_What this task involves_:
Examine the entries below, count the lines holding the string "IpaddrProps", and respond with the number only.
§
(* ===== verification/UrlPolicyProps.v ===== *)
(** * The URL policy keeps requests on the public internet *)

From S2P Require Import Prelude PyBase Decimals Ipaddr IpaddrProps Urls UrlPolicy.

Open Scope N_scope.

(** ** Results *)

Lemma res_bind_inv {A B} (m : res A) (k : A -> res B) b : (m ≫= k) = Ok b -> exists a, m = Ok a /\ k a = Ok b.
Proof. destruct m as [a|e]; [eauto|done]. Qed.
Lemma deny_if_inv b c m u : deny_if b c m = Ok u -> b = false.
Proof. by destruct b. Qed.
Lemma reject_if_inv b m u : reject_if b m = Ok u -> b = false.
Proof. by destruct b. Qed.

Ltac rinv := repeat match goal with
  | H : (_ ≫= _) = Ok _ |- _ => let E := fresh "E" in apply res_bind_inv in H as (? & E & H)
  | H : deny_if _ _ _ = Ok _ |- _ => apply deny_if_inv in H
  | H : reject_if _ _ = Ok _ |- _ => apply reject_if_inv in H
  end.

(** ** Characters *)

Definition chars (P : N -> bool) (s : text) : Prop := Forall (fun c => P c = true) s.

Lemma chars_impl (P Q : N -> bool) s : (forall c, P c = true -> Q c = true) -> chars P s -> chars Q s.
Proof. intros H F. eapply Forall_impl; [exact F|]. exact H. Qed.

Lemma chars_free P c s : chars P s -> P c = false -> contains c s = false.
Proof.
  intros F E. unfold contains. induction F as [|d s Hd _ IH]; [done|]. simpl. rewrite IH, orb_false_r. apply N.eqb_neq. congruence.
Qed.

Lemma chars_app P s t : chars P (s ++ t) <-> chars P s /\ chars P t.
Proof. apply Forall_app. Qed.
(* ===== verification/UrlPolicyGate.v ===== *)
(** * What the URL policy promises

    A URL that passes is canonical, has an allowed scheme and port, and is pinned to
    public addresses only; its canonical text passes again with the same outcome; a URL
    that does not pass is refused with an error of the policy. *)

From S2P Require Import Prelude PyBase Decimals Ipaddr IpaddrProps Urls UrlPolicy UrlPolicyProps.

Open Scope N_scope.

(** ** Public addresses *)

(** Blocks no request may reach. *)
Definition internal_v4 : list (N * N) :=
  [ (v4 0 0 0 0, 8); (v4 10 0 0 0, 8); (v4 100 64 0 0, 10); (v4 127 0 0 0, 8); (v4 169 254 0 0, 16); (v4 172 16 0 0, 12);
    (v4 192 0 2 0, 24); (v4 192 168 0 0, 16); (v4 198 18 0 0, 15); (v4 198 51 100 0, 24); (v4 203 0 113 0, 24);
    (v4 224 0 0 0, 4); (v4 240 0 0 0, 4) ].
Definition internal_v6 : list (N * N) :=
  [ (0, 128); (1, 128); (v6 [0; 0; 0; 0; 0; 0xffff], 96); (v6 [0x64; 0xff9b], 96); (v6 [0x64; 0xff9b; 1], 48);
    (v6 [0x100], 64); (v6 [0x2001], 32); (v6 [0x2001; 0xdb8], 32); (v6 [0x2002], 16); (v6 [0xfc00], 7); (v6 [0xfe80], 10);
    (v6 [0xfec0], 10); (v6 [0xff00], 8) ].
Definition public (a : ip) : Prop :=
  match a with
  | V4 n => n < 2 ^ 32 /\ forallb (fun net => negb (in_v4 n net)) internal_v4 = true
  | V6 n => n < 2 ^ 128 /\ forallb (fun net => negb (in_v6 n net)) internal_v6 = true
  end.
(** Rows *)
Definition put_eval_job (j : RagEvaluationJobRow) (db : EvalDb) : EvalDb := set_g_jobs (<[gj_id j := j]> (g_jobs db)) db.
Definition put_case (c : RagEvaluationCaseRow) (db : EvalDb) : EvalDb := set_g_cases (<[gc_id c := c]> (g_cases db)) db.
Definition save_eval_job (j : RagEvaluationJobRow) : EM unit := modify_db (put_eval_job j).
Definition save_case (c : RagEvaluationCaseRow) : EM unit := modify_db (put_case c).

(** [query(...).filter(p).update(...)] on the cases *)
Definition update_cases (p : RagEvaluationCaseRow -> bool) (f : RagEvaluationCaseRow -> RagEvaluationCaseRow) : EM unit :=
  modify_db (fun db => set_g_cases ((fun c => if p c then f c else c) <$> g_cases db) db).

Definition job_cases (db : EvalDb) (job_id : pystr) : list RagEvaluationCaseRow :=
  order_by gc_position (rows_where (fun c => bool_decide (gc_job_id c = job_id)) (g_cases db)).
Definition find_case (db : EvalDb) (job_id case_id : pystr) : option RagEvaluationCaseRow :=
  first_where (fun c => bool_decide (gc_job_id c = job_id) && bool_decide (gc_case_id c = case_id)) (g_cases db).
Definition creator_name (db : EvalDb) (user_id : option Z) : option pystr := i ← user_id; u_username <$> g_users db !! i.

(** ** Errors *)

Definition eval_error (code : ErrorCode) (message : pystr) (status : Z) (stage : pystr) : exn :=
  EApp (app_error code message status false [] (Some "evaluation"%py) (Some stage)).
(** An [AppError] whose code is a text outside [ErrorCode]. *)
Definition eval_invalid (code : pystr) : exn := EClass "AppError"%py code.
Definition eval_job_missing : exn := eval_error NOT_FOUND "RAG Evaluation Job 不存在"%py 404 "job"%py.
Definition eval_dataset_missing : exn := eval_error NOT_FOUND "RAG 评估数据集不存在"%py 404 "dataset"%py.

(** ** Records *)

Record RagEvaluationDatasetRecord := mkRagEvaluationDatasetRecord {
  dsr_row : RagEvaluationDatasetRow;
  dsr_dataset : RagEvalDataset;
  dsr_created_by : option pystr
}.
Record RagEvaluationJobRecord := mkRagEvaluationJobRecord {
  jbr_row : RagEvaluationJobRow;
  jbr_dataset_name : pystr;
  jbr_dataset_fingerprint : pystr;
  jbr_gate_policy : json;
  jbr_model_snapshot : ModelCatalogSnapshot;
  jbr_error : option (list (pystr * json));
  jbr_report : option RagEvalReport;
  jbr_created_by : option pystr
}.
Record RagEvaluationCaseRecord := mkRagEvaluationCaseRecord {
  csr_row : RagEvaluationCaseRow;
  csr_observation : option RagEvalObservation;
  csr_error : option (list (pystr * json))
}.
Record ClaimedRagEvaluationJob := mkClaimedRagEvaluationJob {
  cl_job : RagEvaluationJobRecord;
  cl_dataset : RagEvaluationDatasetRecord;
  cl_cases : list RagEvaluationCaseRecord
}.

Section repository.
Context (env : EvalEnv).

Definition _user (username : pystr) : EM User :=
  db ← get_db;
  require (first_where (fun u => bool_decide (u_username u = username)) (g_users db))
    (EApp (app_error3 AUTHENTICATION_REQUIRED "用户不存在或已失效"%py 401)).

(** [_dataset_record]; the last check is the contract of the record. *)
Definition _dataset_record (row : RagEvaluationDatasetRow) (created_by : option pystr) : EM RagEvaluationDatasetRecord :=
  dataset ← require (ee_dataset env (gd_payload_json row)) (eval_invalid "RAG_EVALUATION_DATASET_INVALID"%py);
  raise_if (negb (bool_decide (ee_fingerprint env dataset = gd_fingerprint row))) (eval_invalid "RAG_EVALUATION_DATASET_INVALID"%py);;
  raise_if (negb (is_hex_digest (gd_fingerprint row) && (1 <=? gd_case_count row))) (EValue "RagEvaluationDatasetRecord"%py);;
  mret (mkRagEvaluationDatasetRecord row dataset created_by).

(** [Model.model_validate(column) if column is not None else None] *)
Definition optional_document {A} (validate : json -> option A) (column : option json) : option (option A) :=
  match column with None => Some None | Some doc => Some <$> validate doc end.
§
_Completed task_:
2